And as for her, she will dispatch Duncan. She owes him blood, after all.

When she sees his baffled expression, she can tell that Macbeth will never dream that she might want vengeance. But she can also tell from his terse words--"We will speak further"--that he only needs time to see her offer as the loyal gift of a loving wife. Once he believes that, he will feel himself in charge once more, and will command her to do what she would willingly choose.

After all, women always get the unpleasant jobs.

***

It starts to go wrong almost from the beginning.

Macbeth is absent when his royal guest arrives, compelling her to act in her husband's place and to attempt to divert Duncan's attention from the fact that Macbeth, the new-made Thane of Cawdor whom the king saw race home as if pursuing a swift stag with relentless hounds, is not here by her side. An unpardonable insult to a guest, and doubly so to a king.

Of course, Duncan will not survive the night to be wroth with them. But that is not the point. The point is that this is odd behavior, and peculiar actions may well be remembered after the king is dead. Both courtiers and commons have taken smiles as signs of guilt ere this, and honeyed words for poison.
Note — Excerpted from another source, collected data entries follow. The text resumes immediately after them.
(** The [imagePaths] memo of [StandaloneImageDisplay]: the paths and the
    error set on the way ([None] is [setError(null)]). *)
Fixpoint imagePaths_from (images : list ImageEntry) (paths : list string)
  : list string * option string :=
  match images with
  | [] => (paths, None)
  | img :: rest =>
      if (String.length (image_filePath img) =? 0)%nat
      then ([], Some "Image missing file path")
      else imagePaths_from rest (paths ++ [image_filePath img])
  end.

Definition imagePaths (images : list ImageEntry) : list string * option string :=
  imagePaths_from images [].

(** *** Vocabulary of the further properties *)

(** A part as the model is given them: exactly one of [text],
    [fileData] and [inlineData], and no [functionResponse]. *)
Definition is_model_part (p : Part) : bool :=
  match part_text p, part_fileData p, part_inlineData p,
        part_functionResponse p with
  | Some _, None, None, None => true
  | None, Some _, None, None => true
  | None, None, Some _, None => true
  | _, _, _, _ => false
  end.

(** The number of occurrences of a code unit in a string. *)
Fixpoint count_code_unit (c : ascii) (s : string) : nat :=
  match s with
  | EmptyString => 0
  | String a r => (if decide (a = c) then 1 else 0) + count_code_unit c r
  end.

(** The world after [execute] made its one call and removed its
    listener, nothing else having happened. *)
Definition after_one_call (this : DiscoveredMCPToolInvocation) (w : World)
  : World :=
  {| files := files w; console_error := console_error w;
     allowlist := allowlist w;
     callTool_calls :=
       callTool_calls w ++
       [[ {| fc_name := inv_serverToolName this; fc_args := inv_params this |} ]];
     abort_listeners := abort_listeners w |}.

(** The image entry the display gives a block whose path is [p]. *)
Definition image_entry (textParts : list string) (block : McpMediaBlock)
    (p : string) : ImageEntry :=
  {| image_filePath := p; image_mimeType := mimeType block;
     image_alt := alt_of textParts |}.

(** The path of the temporary file for image [index] of a call. *)
Definition temp_path `{Host} (env : Surroundings) (index : nat)
    (block : McpMediaBlock) : string :=
  path_join os_tmpdir
    (temp_filename (Date_now env index) index (temp_extension (mimeType block))).

(** ** Further sample values *)

Module SampleFiles.
(** The four helpers answer alike: the stripped output of [dig] when it
    exits with 0, the empty string when it exits with another code or
    does not run at all.  None of them raises, and each makes one call.
    [dig_txt] also drops every double quote before it strips. *)
Theorem dig_helpers_answer :
  forall (name : string) (st : State W),
    dig_mx sys name st
    = (inr (dig_answer (fun s => s)
              (outcome sys ["dig"; "+short"; "MX"; name] 30 st)),
       after_spawn sys ["dig"; "+short"; "MX"; name] 30 st)
    /\ dig_cname sys name st
       = (inr (dig_answer (fun s => s)
                 (outcome sys ["dig"; "+short"; "CNAME"; name] 30 st)),
          after_spawn sys ["dig"; "+short"; "CNAME"; name] 30 st)
    /\ dig_a sys name st
       = (inr (dig_answer (fun s => s)
                 (outcome sys ["dig"; "+short"; "A"; name] 30 st)),
          after_spawn sys ["dig"; "+short"; "A"; name] 30 st)
    /\ dig_txt sys name st
       = (inr (dig_answer (Py.remove_char Py.dquote)
                 (outcome sys ["dig"; "+short"; "TXT"; name] 30 st)),
          after_spawn sys ["dig"; "+short"; "TXT"; name] 30 st).
Proof.
  intros name st. repeat split.
  - apply (dig_generic ["dig"; "+short"; "MX"; name] (fun s => s)).
  - apply (dig_generic ["dig"; "+short"; "CNAME"; name] (fun s => s)).
  - apply (dig_generic ["dig"; "+short"; "A"; name] (fun s => s)).
  - apply (dig_generic ["dig"; "+short"; "TXT"; name]
             (Py.remove_char Py.dquote)).
Qed.

(** What [dig_txt] returns holds no double quote and neither starts nor
    ends with white space. *)
Theorem dig_txt_is_clean :
  forall (name : string) (st : State W) (txt : string) (st' : State W),
    dig_txt sys name st = (inr txt, st') ->
    ~ In Py.dquote (list_ascii_of_string txt)
    /\ Py.strip txt = txt
    /\ (forall c, first_char txt = Some c -> Py.isspace c = false)
    /\ (forall c, last_char txt = Some c -> Py.isspace c = false).
Proof.
  intros name st txt st' H. unfold dig_txt in H.
  rewrite (dig_generic ["dig"; "+short"; "TXT"; name]
             (Py.remove_char Py.dquote)) in H.
  inversion H as [[Htxt Hst]]. clear H Hst. unfold dig_answer.
  destruct (outcome sys ["dig"; "+short"; "TXT"; name] 30 st) as [e | x].
  - repeat split; try (intros c Hc; discriminate Hc). simpl. tauto.
  - destruct (exit_code x =? 0).
    + destruct (strip_ends (Py.remove_char Py.dquote (out_text x)))
        as (H1 & H2 & H3).
      split; [|split; [exact H1 | split; [exact H2 | exact H3]]].
      intros Hin. apply strip_chars in Hin.
      now apply remove_char_gone in Hin.
    + repeat split; try (intros c Hc; discriminate Hc). simpl. tauto.
Qed.

End DigHelpers.

Lemma dig_txt_is_clean_witness :
  fst (dig_txt Script.sys_401 "insightpulseai.com" Script.start)
  = inr "v=spf1 include:zohomail.com include:mailgun.org ~all"
  /\ ~ In Py.dquote
       (list_ascii_of_string
          "v=spf1 include:zohomail.com include:mailgun.org ~all").
Proof.
  split; [reflexivity|].
  apply (dig_txt_is_clean Script.sys_401 "insightpulseai.com" Script.start
           "v=spf1 include:zohomail.com include:mailgun.org ~all"
           (after_spawn Script.sys_401
              (Script.dig "TXT" "insightpulseai.com") 30 Script.start)
           eq_refl).
Defined.

(* ================================================================== *)
(** * http_get *)
(* ================================================================== *)

Lemma upper_upper_char (c : ascii) :
  Py.upper_char (Py.upper_char c) = Py.upper_char c.
Proof. each_char c; reflexivity. Qed.

Lemma lower_idem (s : string) : Py.lower (Py.lower s) = Py.lower s.
Proof.
  unfold Py.lower. induction s as [|c s IH]; simpl; [reflexivity|].
  now rewrite lower_lower_char, IH.
Qed.

Lemma capitalize_idem (k : string) : capitalize (capitalize k) = capitalize k.
Proof.
  destruct k as [|c r]; [reflexivity|]. simpl.
  now rewrite upper_upper_char, lower_idem.
Qed.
If innocent but careless words and actions can be seized upon as evidence of betrayal, how suspect are the deeds of the guilty? Macbeth is endangering them both with his foolishness. This is the sort of detail that engraves itself on the minds of servants and jealous peers alike.

She manages to flatter Duncan, telling him that twice their service is naught compared to the honors he has granted them. Which, she reflects, is true. Twice nothing is still nothing. But, although Duncan asks Heaven to bless Macbeth and herself, she cannot bring herself to do the same for him. She will not send Duncan into eternity with God's blessing. In fact, if she could find a way to ensure that the king would die unshriven with a mortal sin on his soul, she'd do it.
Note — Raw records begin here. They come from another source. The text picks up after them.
(** X6.  For a buffer that is not empty the rolloff is [i / binCount] for the
    first bin [i] at which the energy summed from bin 0 reaches 85% of the
    total: it lies in [0, 1), the fallback 1.0 is never taken, and a silent
    buffer gives 0. *)
Theorem spectral_rolloff_is_first_bin_at_85_percent (freqData : list Z) :
  freqData <> [] -> Forall isByte freqData ->
  (exists i : nat,
     (i < length freqData)%nat /\
     calcSpectralRolloff freqData
       = inject_Z (Z.of_nat i) / inject_Z (Z.of_nat (length freqData)) /\
     inject_Z (sumZ freqData) * (85 # 100)
       <= inject_Z (sumZ (firstn (S i) freqData)) /\
     (forall j, (j < i)%nat ->
        inject_Z (sumZ (firstn (S j) freqData))
          < inject_Z (sumZ freqData) * (85 # 100))) /\
  0 <= calcSpectralRolloff freqData < 1 /\
  (sumZ freqData = 0%Z -> calcSpectralRolloff freqData == 0).
Proof.
  intros Hne Hbytes.
  pose proof (sumZ_nonneg freqData Hbytes) as Hsum.
  assert (Hsum' : 0 <= inject_Z (sumZ freqData)).
  { change 0 with (inject_Z 0). rewrite <- Zle_Qle. exact Hsum. }
  assert (Hth : inject_Z (sumZ freqData) * (85 # 100)
                <= inject_Z (0 + sumZ freqData)).
  { rewrite Z.add_0_l. lra. }
  destruct (rolloffFrom_finds _ freqData 0%Z 0%nat Hne Hth)
    as [i [Hi [Hlen [Hreach Hmin]]]].
  simpl in Hi. rewrite Z.add_0_l in Hreach.
  assert (Heq : calcSpectralRolloff freqData
                = inject_Z (Z.of_nat i) / inject_Z (Z.of_nat (length freqData))).
  { unfold calcSpectralRolloff. cbv zeta. rewrite Hi. reflexivity. }
  assert (Hn : 0 < inject_Z (Z.of_nat (length freqData))).
  { change 0 with (inject_Z 0). rewrite <- Zlt_Qlt. lia. }
  assert (Hi0 : 0 <= inject_Z (Z.of_nat i)).
  { change 0 with (inject_Z 0). rewrite <- Zle_Qle. lia. }
  assert (Hin : inject_Z (Z.of_nat i) < inject_Z (Z.of_nat (length freqData))).
  { rewrite <- Zlt_Qlt. lia. }
  split; [|split].
  - exists i. split; [exact Hlen|]. split; [exact Heq|]. split; [exact Hreach|].
    intros j Hj. specialize (Hmin j Hj). rewrite Z.add_0_l in Hmin. exact Hmin.
  - rewrite Heq. split.
    + apply Qle_shift_div_l; lra.
    + apply Qlt_shift_div_r; lra.
  - intros Hzero. rewrite Heq. destruct i as [|i].
    + simpl. unfold Qdiv. apply Qmult_0_l.
    + exfalso. specialize (Hmin 0%nat ltac:(lia)).
      rewrite Hzero, Z.add_0_l in Hmin.
      assert (H0 : (0 <= sumZ (firstn 1 freqData))%Z).
      { apply sumZ_nonneg. apply Forall_take. exact Hbytes. }
      rewrite Zle_Qle in H0. change (inject_Z 0) with 0 in *. lra.
Qed.

Lemma spectral_rolloff_is_first_bin_at_85_percent_witness :
  0 <= calcSpectralRolloff [200; 100; 40; 10; 0; 0; 0; 0]%Z < 1 /\
  calcSpectralRolloff [0; 0; 0; 0]%Z == 0.
Proof.
  destruct (spectral_rolloff_is_first_bin_at_85_percent
              [200; 100; 40; 10; 0; 0; 0; 0]%Z ltac:(discriminate)
              (bytes_checked [200; 100; 40; 10; 0; 0; 0; 0]%Z eq_refl))
    as [_ [Hrange _]].
  destruct (spectral_rolloff_is_first_bin_at_85_percent
              [0; 0; 0; 0]%Z ltac:(discriminate)
              (bytes_checked [0; 0; 0; 0]%Z eq_refl))
    as [_ [_ Hsilent]].
  split; [exact Hrange|apply Hsilent; reflexivity].
Defined.

(** *** Spectral centroid *)

Lemma binToFreq_le (sampleRate : Q) (binCount i j : Z) :
  0 < sampleRate -> (0 < binCount)%Z -> (i <= j)%Z ->
  binToFreq sampleRate binCount i <= binToFreq sampleRate binCount j.
Proof.
  intros Hs Hb Hij. unfold binToFreq.
  assert (Hb' : 0 < inject_Z binCount).
  { change 0 with (inject_Z 0). rewrite <- Zlt_Qlt. exact Hb. }
  rewrite Zle_Qle in Hij.
  apply Qle_shift_div_l; [exact Hb'|].
  assert (E : inject_Z i * (sampleRate / 2) / inject_Z binCount * inject_Z binCount
              == inject_Z i * (sampleRate / 2)) by (field; lra).
  assert (Hh : 0 < sampleRate / 2) by (apply Qlt_shift_div_l; lra).
  rewrite E. apply Qmult_le_compat_r; lra.
Qed.

Lemma binToFreq_nonneg (sampleRate : Q) (binCount i : Z) :
  0 < sampleRate -> (0 < binCount)%Z -> (0 <= i)%Z ->
  0 <= binToFreq sampleRate binCount i.
Proof.
  intros Hs Hb Hi.
  assert (E : binToFreq sampleRate binCount 0 == 0).
  { unfold binToFreq. change (inject_Z 0) with 0.
    unfold Qdiv. rewrite !Qmult_0_l. reflexivity. }
  rewrite <- E. apply binToFreq_le; assumption.
Qed.

Lemma centroidSums_bounds (sampleRate : Q) (binCount : Z) (data : list Z) :
  0 < sampleRate -> (0 < binCount)%Z -> Forall isByte data ->
  forall i : Z, (0 <= i)%Z ->
    snd (centroidSums sampleRate binCount i data) = sumZ data /\
    binToFreq sampleRate binCount i * inject_Z (sumZ data)
      <= fst (centroidSums sampleRate binCount i data) /\
    fst (centroidSums sampleRate binCount i data)
      <= binToFreq sampleRate binCount (i + Z.of_nat (length data) - 1)
         * inject_Z (sumZ data).
Proof.
  intros Hs Hb Hbytes. induction Hbytes as [|m rest Hm Hrest IH]; intros i Hi.
  - simpl. change (inject_Z 0) with 0. rewrite !Qmult_0_r.
    split; [reflexivity|]. split; apply Qle_refl.
  - destruct (IH (i + 1)%Z ltac:(lia)) as [Hsum [Hlo Hhi]].
    simpl centroidSums.
    destruct (centroidSums sampleRate binCount (i + 1) rest) as [w s'].
    simpl in Hsum, Hlo, Hhi |- *. subst s'.
    pose proof (sumZ_nonneg rest Hrest) as Hnn.
    rewrite Zle_Qle in Hnn. change (inject_Z 0) with 0 in Hnn.
    assert (Hm' : 0 <= inject_Z m).
    { change 0 with (inject_Z 0). rewrite <- Zle_Qle. unfold isByte in Hm. lia. }
    replace (i + Z.of_nat (S (length rest)) - 1)%Z
      with (i + 1 + Z.of_nat (length rest) - 1)%Z by lia.
    set (F := binToFreq sampleRate binCount (i + 1 + Z.of_nat (length rest) - 1)) in *.
    pose proof (binToFreq_le sampleRate binCount i (i + 1) Hs Hb ltac:(lia)) as H1.
    pose proof (binToFreq_le sampleRate binCount i
                  (i + 1 + Z.of_nat (length rest) - 1) Hs Hb ltac:(lia)) as H2.
    fold F in H2.
    set (fi := binToFreq sampleRate binCount i) in *.
    set (fi1 := binToFreq sampleRate binCount (i + 1)) in *.
    rewrite inject_Z_plus.
    set (M := inject_Z m) in *. set (S' := inject_Z (sumZ rest)) in *.
    split; [reflexivity|]. split.
    + assert (fi * S' <= fi1 * S') by (apply Qmult_le_compat_r; assumption).
      rewrite Qmult_plus_distr_r. lra.
    + assert (fi * M <= F * M) by (apply Qmult_le_compat_r; assumption).
      rewrite Qmult_plus_distr_r. lra.
Qed.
Fortunately, she finds Macbeth waiting in the dining hall and sighs with relief. Perhaps he was giving some final orders to the servants regarding the comfort of Duncan and his men. Perhaps it will be all right.

And then Macbeth leaves the dining chamber before his guest. Before the king.
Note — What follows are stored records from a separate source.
(** * The Tauri API wrapper ([src/utils/tauri-api.ts])

    A shallow embedding of the dispatch bridge [invoke], its capability
    check [isTauri] and the mock responder [mockInvoke], over a small model
    of the JavaScript run time they execute in: values, a store of objects
    addressed by reference, the global [window] object, the console, and
    completions that either return or throw. *)

From Stdlib Require Import ZArith String Ascii Bool List Lia.
From stdpp Require Import base option list gmap strings.

Open Scope string_scope.
Open Scope list_scope.

(** ** Values and objects *)

(** References into the store. Objects are never freed, so the store is a
    list that only grows and a reference is an index into it. *)
Definition loc := nat.

(** Host functions (the live bridge's [invoke] among them) are opaque to
    this module: the store holds their identity, the host gives their
    behaviour. *)
Definition fn_id := nat.

(** Numbers. Only truthiness and identity of a number can matter to the
    wrapper, so finite numbers are kept as integers ([Num 0] stands for both
    zeros) next to [NaN]. *)
Inductive Number :=
| NaN
| Num (z : Z).

Inductive Value :=
| VUndefined
| VNull
| VBool (b : bool)
| VNumber (n : Number)
| VString (s : string)
| VObject (l : loc).

Inductive PromiseState :=
| Pending
| Fulfilled (v : Value)
| Rejected (reason : Value).

Inductive Object :=
| OPlain (props : gmap string Value)
| OArray (elems : list Value)
| OError (name message : string)
| OFunction (f : fn_id)
| OPromise (st : PromiseState).

(** One line of the console: the message and the extra argument that
    [console.warn] was called with. *)
Record ConsoleEntry := mkEntry {
  entry_message : string;
  entry_detail : Value
}.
This is an offense that cannot be ignored, and one of Duncan's entourage (upon whom be a hundred thousand curses!) dares to point it out to her, wondering in what sounds like an innocent tone what ill news Macbeth has received. Has the bloody flux broken out among the servants or the musicians? Is the castle about to be besieged, with no time to get the king to safety? Surely, the cause must be great to make the thane forget himself so far.

She makes her excuses, trying to give the impression that the situation may be grave in Macbeth's overly conscientious eyes while being any threat at all in fact, and, as soon as she has an opportunity, hastens off to find her useless husband.

Whom, she discovers, is only a few rooms away, brooding on the murder to come. Or rather, not on the murder itself, which would be practical, but on its morality. This makes no sense to her. Yes, murder is a crime in the eyes of man and a sin before God. And the sky is blue. Does either change what is to come?

She loses her temper with him then. "You are like the cat i' the adage," she snaps and his eyes flicker with anger, for he knows what she means--the proverbial cat staring into a stream of fish, longing to catch one for dinner and yet unwilling to get her feet wet.

He tells her that he dares to do all that is suitable to a man and that anyone who dares to do more than what is suitable is no man at all. With difficulty, she refrains from pointing out that she herself is not a man, and that the witches to whom he paid such heed are certainly not male and--given the way they melted into air--may not even be human.

Instead, she tells him what he already knows--he had thought of both crown and killing before the king chose to visit. Time and place have arranged themselves perfectly; how then can Macbeth forswear a chance that may never come again?

Trying to convince him that he has no reason to fear any weakness on her part--for the Church paints women as cowardly and irresolute in a crisis--she tells him the truth: that if she had sworn to kill her foe as he swore to slay his, she would have killed her own child as it sucked at her breast.

I would not hesitate, she is saying. I would kill and not let sentiment stop me. But I would do it quickly, and not prolong the suffering.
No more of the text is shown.